NAME
Lingua::TokenParse - Parse a word into scored, familiar combinations
SYNOPSIS
use Lingua::TokenParse;
my %lexicon;
@lexicon{qw(part i tion on)} = ();
my $obj = Lingua::TokenParse->new(
word => 'partition',
lexicon => \%lexicon,
);
$obj->output_knowns;
ABSTRACT
This class represents a Lingua::TokenParse object and contains methods to parse a given word into familiar combinations based on a lexicon of known word parts.
DESCRIPTION
A word like "partition" is actually composed of a few different word parts. Given a lexicon of known word parts, it is possible to partition this word into combinations of these (possibly overlapping) parts. Each of these combinations can be given a score, which represents a measure of familiarity.

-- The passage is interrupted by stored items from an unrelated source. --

(** The CAP theorem. *)
(** [@ src/sana/modules/search_planning/reviewed_templates.py reviewed_intent_template@730-763] *)
Definition rule_cap (q : request) : option (res NormalizedIntent) :=
  template (search q (re "\bcap\b") && search q (re "(?:theorem|\u5b9a\u7406)")) "CAP theorem" q
    [fact "cap_consistency" "Meaning of Consistency in the CAP theorem" "CAP Consistency"
       FactType_BACKGROUND Freshness_STABLE ["independent"]%string;
     fact "cap_availability" "Meaning of Availability in the CAP theorem" "CAP Availability"
       FactType_BACKGROUND Freshness_STABLE ["independent"]%string;
     fact "cap_partition_tolerance" "Meaning of Partition tolerance in the CAP theorem" "CAP Partition tolerance"
       FactType_BACKGROUND Freshness_STABLE ["independent"]%string;
     fact "cap_partition_tradeoff" "CAP theorem tradeoff during a network partition" "CAP network partition tradeoff"
       FactType_BACKGROUND Freshness_STABLE ["independent"]%string] true.

(** The two ways to write UTC. *)
(** [@ src/sana/modules/search_planning/reviewed_templates.py reviewed_intent_template@765-787] *)
Definition rule_rfc3339 (q : request) : option (res NormalizedIntent) :=
  template (has q "rfc 3339" && has q "z" && str_in (u "+00:00") (rq_text q)) "RFC 3339" q
    [plain_fact "rfc3339_z_semantics" "RFC 3339 semantics of the Z UTC designator" "RFC 3339 Z";
     plain_fact "rfc3339_plus0000_semantics" "RFC 3339 semantics of +00:00 for UTC" "RFC 3339 +00:00";
     plain_fact "rfc3339_utc_examples" "RFC 3339 example timestamps using Z and +00:00" "RFC 3339 Z +00:00 example"] true.

(** The isolation levels of PostgreSQL. *)
(** [@ src/sana/modules/search_planning/reviewed_templates.py reviewed_intent_template@789-811] *)
Definition rule_isolation (q : request) : option (res NormalizedIntent) :=
  let isolation_levels :=
    [("Read Uncommitted", "read uncommitted", "read_uncommitted"); ("Read Committed", "read committed", "read_committed");
     ("Repeatable Read", "repeatable read", "repeatable_read"); ("Serializable", "serializable", "serializable")]%string in
  template (has q "postgresql" && forallb (fun '(_, folded, _) => has q folded) isolation_levels) "PostgreSQL" q
    (map (fun '(level, _, key) =>
       fact ("isolation_" ++ key) ("PostgreSQL anomaly guarantees for " ++ level ++ " isolation") level
         FactType_COMPARISON Freshness_STABLE ["official"]%string) isolation_levels) true.

(** ** The first rule that applies *)

Definition template_rules : list (request -> option (res NormalizedIntent)) :=
  [rule_apex_private; rule_deepseek_unreleased; rule_openai_weights; rule_postgresql_future;
   rule_postgresql_instances; rule_apex_universal; rule_postgresql_supported; rule_apex_rotation;
   rule_apex_bloodhound; rule_apex_season; rule_http_created; rule_http_get; rule_http_404;
   rule_python_origin; rule_python_latest; rule_rust_latest; rule_node_lts; rule_git_latest;
   rule_postgresql_latest; rule_deepseek_flash; rule_json_literals; rule_json_media; rule_sha256; rule_dns;
   rule_tls13; rule_git_objects; rule_git_states; rule_acid; rule_sqlite; rule_cap; rule_rfc3339;
   rule_isolation].

Fixpoint first_rule (rules : list (request -> option (res NormalizedIntent))) (q : request) : option (res NormalizedIntent) :=
  match rules with
  | [] => None
  | rule :: r => match rule q with Some i => Some i | None => first_rule r q end
  end.

(** [@ src/sana/modules/search_planning/reviewed_templates.py reviewed_intent_template] *)
Definition reviewed_intent_template (message : pystr) : res (option NormalizedIntent) :=
  match first_rule template_rules (request_of message) with
  | None => Ok None
  | Some i => Some <$> i
  end.

End Templates.

(** ** Every template is a valid plan *)

Section Reviewed.
Context `{Unicode}.

(** A plan without anything that a message or a model could have put in: valid, every fact required, of
    low consequence and with a kind of source, and within the limit of the planning policy. *)
Definition reviewed_plan (i : NormalizedIntent) : Prop :=
  valid_intent i /\ Forall valid_fact (ni_facts i) /\
  Forall (fun f => fr_required f = true /\ fr_consequence f = Consequence_LOW /\ fr_preferred_source_kinds f <> []) (ni_facts i)
  /\ (1 <= length (ni_facts i) <= 8)%nat.

(** The same as a test that evaluates. *)
Definition sound_plan (r : res NormalizedIntent) : bool :=
  match r with
  | Ok i => is_ok (NormalizedIntent_new i) &&
      forallb (fun f => is_ok (FactRequirement_new f) && (fr_required f && ((fr_consequence f is Consequence_LOW)
                        && negb (bool_decide (fr_preferred_source_kinds f = []))))) (ni_facts i)
      && ((1 <=? length (ni_facts i))%nat && (length (ni_facts i) <=? 8)%nat)
  | Raise _ => false
  end.
(* ===== verification/QueryCompiler.v ===== *)
(** * QueryCompiler: queries from facts

    [sana/modules/search_planning/query_compiler.py]: the queries of a plan are made of the entity, the
    subject and the key of a fact and of fixed keywords, never of the text of a conversation; they are
    bounded in number and in length. *)

From Stdlib Require Import String.
From S2P Require Import Prelude Errors PyTime PyData PyStr Regex Transitions Run Coverage Intent Router.

(** [@ src/sana/modules/search_planning/query_compiler.py QueryCompiler._UNSAFE_SEMANTIC_FRAGMENT] *)
Definition unsafe_semantic_fragment : regex :=
  re "(?:sana(?:'s)?\s+(?:memory|private)|user(?:'s)?\s+private|ignore\s+(?:web|search|evidence)|do\s+not\s+mention|access\s+limitations?|private\s+memory|sana\s*\u7684?\s*\u79c1\u4eba\u8bb0\u5fc6|\u79c1\u4eba\u8bb0\u5fc6|\u5408\u7406\u7f16\u9020|\u4e0d\u8981\u8bf4\u4f60\u65e0\u6cd5\u8bbf\u95ee)".

(** [@ src/sana/modules/search_planning/query_compiler.py QueryCompiler._KEY_TOKEN] *)
Definition key_token : regex := re "[A-Za-z0-9]+".

(** [@ src/sana/modules/search_planning/query_compiler.py QueryCompiler._semantic_key_terms@50-71] *)
Definition excluded_terms : list pystr := map u
  ["answer"; "background"; "evidence"; "fact"; "gap"; "info"; "information"; "ignore"; "memory"; "overview"; "profile";
   "purpose"; "reveal"; "result"; "sana"; "source"; "status"; "user"]%string.

(** [@ src/sana/modules/search_planning/query_compiler.py QueryCompiler._keywords@85-93] *)
Definition chinese_keywords (t : FactType) : list (list string) :=
  match t with
  | FactType_CHARACTER_CHANGES => [["改动"; "官方补丁"]; ["平衡性调整"; "更新"]; ["技能改动"]]
  | FactType_VERSION => [["当前稳定版本"; "官方"]; ["最新版本号"]; ["最新更新"]]
  | FactType_PATCH_NOTES => [["补丁说明"; "官方"]; ["更新日志"]; ["版本公告"]]
  | FactType_TEAM_META => [["当前版本"; "配队"]; ["阵容"; "meta"]; ["排位热门阵容"]]
  | FactType_CURRENT_VALUE => [["当前"]; ["最新"]; ["官方数据"]]
  | FactType_COMPARISON => [["对比"]; ["区别"]; ["优缺点"]]
  | FactType_BACKGROUND => [["背景"]; ["介绍"]; ["官方资料"]]
  end%string.

(** [@ src/sana/modules/search_planning/query_compiler.py QueryCompiler._keywords@95-103] *)
Definition english_keywords (t : FactType) : list (list string) :=
  match t with
  | FactType_CHARACTER_CHANGES => [["changes"; "official patch"]; ["balance update"]; ["ability changes"]]
  | FactType_VERSION => [["latest stable version"; "official"]; ["current version number"]; ["latest release"]]
  | FactType_PATCH_NOTES => [["official patch notes"]; ["changelog"]; ["release notes"]]
  | FactType_TEAM_META => [["current meta"; "team composition"]; ["best lineup"]; ["ranked team picks"]]
  | FactType_CURRENT_VALUE => [["current"]; ["latest"]; ["official data"]]
  | FactType_COMPARISON => [["comparison"]; ["differences"]; ["pros and cons"]]
  | FactType_BACKGROUND => [["background"]; ["overview"]; ["official profile"]]
  end%string.

(** [@ src/sana/modules/search_planning/query_compiler.py QueryCompiler._keywords] *)
Definition keywords (fact : FactRequirement) (chinese : bool) : list (list pystr) :=
  map (map uu) (if chinese then chinese_keywords (fr_fact_type fact) else english_keywords (fr_fact_type fact)).

(** [@ src/sana/modules/search_planning/query_compiler.py QueryCompiler._freshness_days] *)
Definition freshness_days (fact : FactRequirement) : option Z :=
  match fr_freshness fact with
  | Freshness_CURRENT => Some 45
  | Freshness_RECENT => Some 180
  | Freshness_STABLE => None
  end.

(** Components are dropped from the end, down to two; every turn drops one. *)
(** [@ src/sana/modules/search_planning/query_compiler.py QueryCompiler._fit@107-109] *)
Fixpoint fit_parts (fuel : nat) (limit : Z) (parts : list pystr) : list pystr :=
  match fuel with
  | O => parts
  | S f => if (limit <? len (str_join (u " ") parts)) && (2 <? length parts)%nat
           then fit_parts f limit (take (length parts - 1) parts) else parts
  end.

(** [@ src/sana/modules/search_planning/query_compiler.py QueryCompiler._fit] *)
Definition fit (policy : SearchPlanningPolicy) (entity : pystr) (components : list pystr) : res pystr :=
  let parts := entity :: components in
  let query := str_join (u " ") (fit_parts (length parts) (sp_max_query_characters policy) parts) in
  if sp_max_query_characters policy <? len query then
    _ ← fail_if (sp_max_query_characters policy <? len entity) (ValueError "Canonical entity exceeds query character limit");
    Ok (rstrip (substrZ 0 (sp_max_query_characters policy) query))
  else Ok query.

Section Compiler.
Context `{Unicode} (sha256_utf8 : pystr -> pystr) (policy : SearchPlanningPolicy).

(** [subject or fact.subject] *)
(** [@ src/sana/modules/search_planning/query_compiler.py QueryCompiler._semantic_key_terms] *)
Definition semantic_key_terms (fact : FactRequirement) (entity subject : pystr) (keyword_groups : list pystr)
    : list pystr :=
  let subject := if bool_decide (subject = []) then fr_subject fact else subject in
  let excluded := map casefold (re_findall no_flags (str_join (u " ") (entity :: subject :: keyword_groups)) key_token)
                  ++ excluded_terms in
  take 4 (dedupe (base.filter (fun t => (2 <= length t)%nat /\ t ∉ excluded)
                    (map casefold (re_findall no_flags (fr_key fact) key_token)))).

(** [@ src/sana/modules/search_planning/query_compiler.py QueryCompiler._safe_entity] *)
Definition safe_entity (intent : NormalizedIntent) (fact : FactRequirement) : pystr :=
  let candidates := map normalize_spaces (ni_entity intent :: ni_aliases intent ++ [fr_subject fact]) in
  match base.filter (fun c => c <> [] /\ re_found re_I c unsafe_semantic_fragment = false) candidates with
  | c :: _ => c
  | [] => u "public evidence"
  end.

(** [@ src/sana/modules/search_planning/query_compiler.py QueryCompiler.signature] *)
Definition signature (query : pystr) (fact_key : option pystr) : res pystr :=
  let folded := casefold (uni_nfkc query) in
  let normalized := strip (re_sub no_flags folded (re "[^\w]+") (fun _ => u " ")) in
  let scope := match fact_key with
               | None => normalized
               | Some k => casefold (uni_nfkc k) ++ [0] ++ normalized
               end in
  text_digest sha256_utf8 scope.

(** The text of the query of one fact and one group of keywords. *)
(** [@ src/sana/modules/search_planning/query_compiler.py QueryCompiler.compile@184-200] *)
Definition query_text (intent : NormalizedIntent) (fact : FactRequirement) (groups : list pystr) : res pystr :=
  let entity := safe_entity intent fact in
  let subject := strip (fr_subject fact) in
  let subject := if re_found re_I subject unsafe_semantic_fragment then entity else subject in
  let components := if bool_decide (casefold subject = casefold entity) then [] else [subject] in
  fit policy entity (components ++ semantic_key_terms fact entity subject groups ++ groups).

(** The queries so far, and the signatures that are taken. *)
Record CompileState := { co_queries : list QuerySpec; co_signatures : list pystr }.

(** One turn of the loop over the candidates: the flag says that it goes on. *)
(** [@ src/sana/modules/search_planning/query_compiler.py QueryCompiler.compile@183-228] *)
Definition compile_candidate (intent : NormalizedIntent) (plan_revision limit : Z) (fact : FactRequirement)
    (variant_index : nat) (groups : list pystr) (st : CompileState) : res (bool * CompileState) :=
  text ← query_text intent fact groups;
  sig ← signature text (Some (fr_key fact));
  if bool_decide (sig ∈ co_signatures st) then Ok (true, st) else
  query ← QuerySpec_new
    {| qs_key := u "q:" ++ str_of_Z plan_revision ++ u ":" ++ fr_key fact ++ u ":" ++ str_of_Z (Z.of_nat variant_index + 1);
       qs_fact_key := fr_key fact; qs_text := text; qs_signature := sig; qs_locale := ni_locale intent;
       qs_freshness_days := freshness_days fact; qs_plan_revision := plan_revision;
       qs_metadata := [(u "fact_type", FactType_value (fr_fact_type fact));
                       (u "source_kind", match fr_preferred_source_kinds fact with k :: _ => k | [] => u "web" end)] |};
  let queries := co_queries st ++ [query] in
  Ok (Z.of_nat (length queries) <? limit, {| co_queries := queries; co_signatures := sig :: co_signatures st |}).

(** [@ src/sana/modules/search_planning/query_compiler.py QueryCompiler.compile@183-229] *)
Fixpoint compile_candidates (intent : NormalizedIntent) (plan_revision limit : Z)
    (candidates : list (FactRequirement * nat * list pystr)) (st : CompileState) : res CompileState :=
  match candidates with
  | [] => Ok st
  | (fact, variant_index, groups) :: r =>
      '(goes_on, st') ← compile_candidate intent plan_revision limit fact variant_index groups st;
      if goes_on : bool then compile_candidates intent plan_revision limit r st' else Ok st'
  end.

(** Variant by variant, each fact in turn; [variants] is a dict by the key of the fact. *)
(** [@ src/sana/modules/search_planning/query_compiler.py QueryCompiler.compile@169-179] *)
Definition query_candidates (intent : NormalizedIntent) (per_fact_limit : Z) : list (FactRequirement * nat * list pystr) :=
  let chinese := starts_with (u "zh") (str_lower (ni_locale intent)) in
  let variants := foldl (fun d f => dset (fr_key f) (keywords f chinese) d) [] (ni_facts intent) in
  flat_map (fun i => omap (fun f => (fun g => (f, i, g)) <$> (default [] (dget (fr_key f) variants) !! i)) (ni_facts intent))
    (seq 0 (Z.to_nat per_fact_limit)).

(** [@ src/sana/modules/search_planning/query_compiler.py QueryCompiler.compile] *)
Definition compile (intent : NormalizedIntent) (mode : SearchMode) (plan_revision : Z) (expansion : bool)
    (existing_signatures : list pystr) : res (list QuerySpec) :=
  let existing := dedupe existing_signatures in
  let total_limit := query_limit policy mode expansion in
  let limit := if expansion then Z.max 0 (total_limit - Z.of_nat (length existing)) else total_limit in
  if limit =? 0 then Ok [] else
  let per_fact_limit := if mode is SearchMode_FAST then sp_fast_max_queries_per_fact policy
                        else sp_research_max_queries_per_fact policy in
  st ← compile_candidates intent plan_revision limit (query_candidates intent per_fact_limit)
         {| co_queries := []; co_signatures := existing |};
  Ok (co_queries st).
End Compiler.
Lemma query_candidates_some n : 1 <= n -> query_candidates intent n <> [].
Proof using Hvalid.
  intros Hn. clear -Hvalid Hn. destruct (ni_facts intent) as [|f facts] eqn:Ef; [by destruct Hvalid|].
  assert (Hin : exists x, x ∈ query_candidates intent n); [|destruct Hin as [x Hx]; intros E; rewrite E in Hx; set_solver].
  unfold query_candidates. cbv zeta. rewrite Ef.
  match goal with |- context [foldl ?g ?d ?fs] => set (variants := foldl g d fs) end.
  assert (exists v, dget (fr_key f) variants = Some v /\ length v = 3%nat) as (v & Ev & Lv).
  { assert (is_Some (dget (fr_key f) variants)) as [v Ev].
    { subst variants. cbn [foldl]. assert (Hkeep : forall fs (d : list (pystr * list (list pystr))) k, is_Some (dget k d) ->
        is_Some (dget k (foldl (fun d f => dset (fr_key f) (keywords f (starts_with (u "zh") (str_lower (ni_locale intent)))) d) d fs))).
      { induction fs as [|g fs IH]; intros d k Hd; [done|]. cbn [foldl]. apply IH.
        destruct (decide (fr_key g = k)) as [<-|]; [by rewrite dget_dset_eq|by rewrite dget_dset_ne]. }
      apply Hkeep. by rewrite dget_dset_eq. }
    exists v. split; [done|]. apply variants_spec in Ev as [g ->]; [apply keywords_count|done]. }
  destruct v as [|g v]; [done|]. exists (f, 0%nat, g).
  replace (Z.to_nat n) with (S (Z.to_nat n - 1)) by lia. cbn [seq flat_map]. apply elem_of_app. left.
  apply list_elem_of_omap. exists f. split; [by left|]. by rewrite Ev.
Qed.

(** What is promised of the queries of a plan. *)
Definition compiled_well (mode : SearchMode) (revision : Z) (expansion : bool) (existing : list pystr) (qs : list QuerySpec) : Prop :=
  Z.of_nat (length qs) <= queries_left mode expansion existing /\ Forall (well_made revision) qs /\
  NoDup (map qs_key qs) /\ NoDup (map qs_signature qs) /\ (forall s, s ∈ map qs_signature qs -> s ∉ existing) /\
  (existing = [] -> 1 <= queries_left mode expansion existing -> 1 <= per_fact_limit mode -> qs <> []).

Currently, this familiarity mesasure is a simple ratio of known to unknown parts.
METHODS
new()
$obj = Lingua::TokenParse->new(
word => $word,
lexicon => \%lexicon,
);
Return a new Lingua::TokenParse object.
This method will automatically call the partition methods (detailed below) if a word and lexicon are provided.
build_parts()
$obj->build_parts();
Construct an array of the word partitions.
successors()
$obj->successors();
Recursively compute the array of all possible word part combinations.
trim_combinations()
$obj->trim_combinations();
Compute the familiar word part combinations.
output_knowns()
$obj->output_knowns();
Convenience method to output the familiar word part combinations.
ACCESSORS
These accessors both get and set their respective values. Note that, if you set any of these after construction, you must manually run the partition methods. Also, note that it is pretty useless to set the parts, combinations and knowns lists, as they are computed by the partition methods.
word()
$word = $obj->word($word);
The actual word to partition.
lexicon()
$lexicon = $obj->lexicon($lexicon);
The hash reference of word parts (keys) with their (optional) definitions (values).
parts()
$parts = $obj->parts();
The array reference of word partitions.
Note that this method is only useful for fetching, since the parts are computed by the build_parts() method.
combinations()
$combinations = $obj->combinations();
The array reference of all possible word part combinations.
Note that this method is only useful for fetching, since the combinations are computed by the successors() method.
knowns()
$knowns = $obj->knowns();
The hash reference of known combinations (keys) with their familiarity scores (values). Note that only the non-zero scored combinations are kept.
Note that this method is only useful for fetching, since the knowns are computed by the trim_combinations() method.
DEPENDENCIES
None
TO DO
Handle the successor method and globals correctly.
Return word part definitions.
Synthesize a term list based on word part (thesaurus) definitions. (That is, go in reverse! Non-trivial!)
DEDICATION
My Grandmother and English teacher - Frances Jones
AUTHOR
Gene Boggs <cpan@ology.net>
COPYRIGHT AND LICENSE
Copyright 2003 by Gene Boggs
This library is free software; you can redistribute it and/or modify it under the same terms as Perl itself.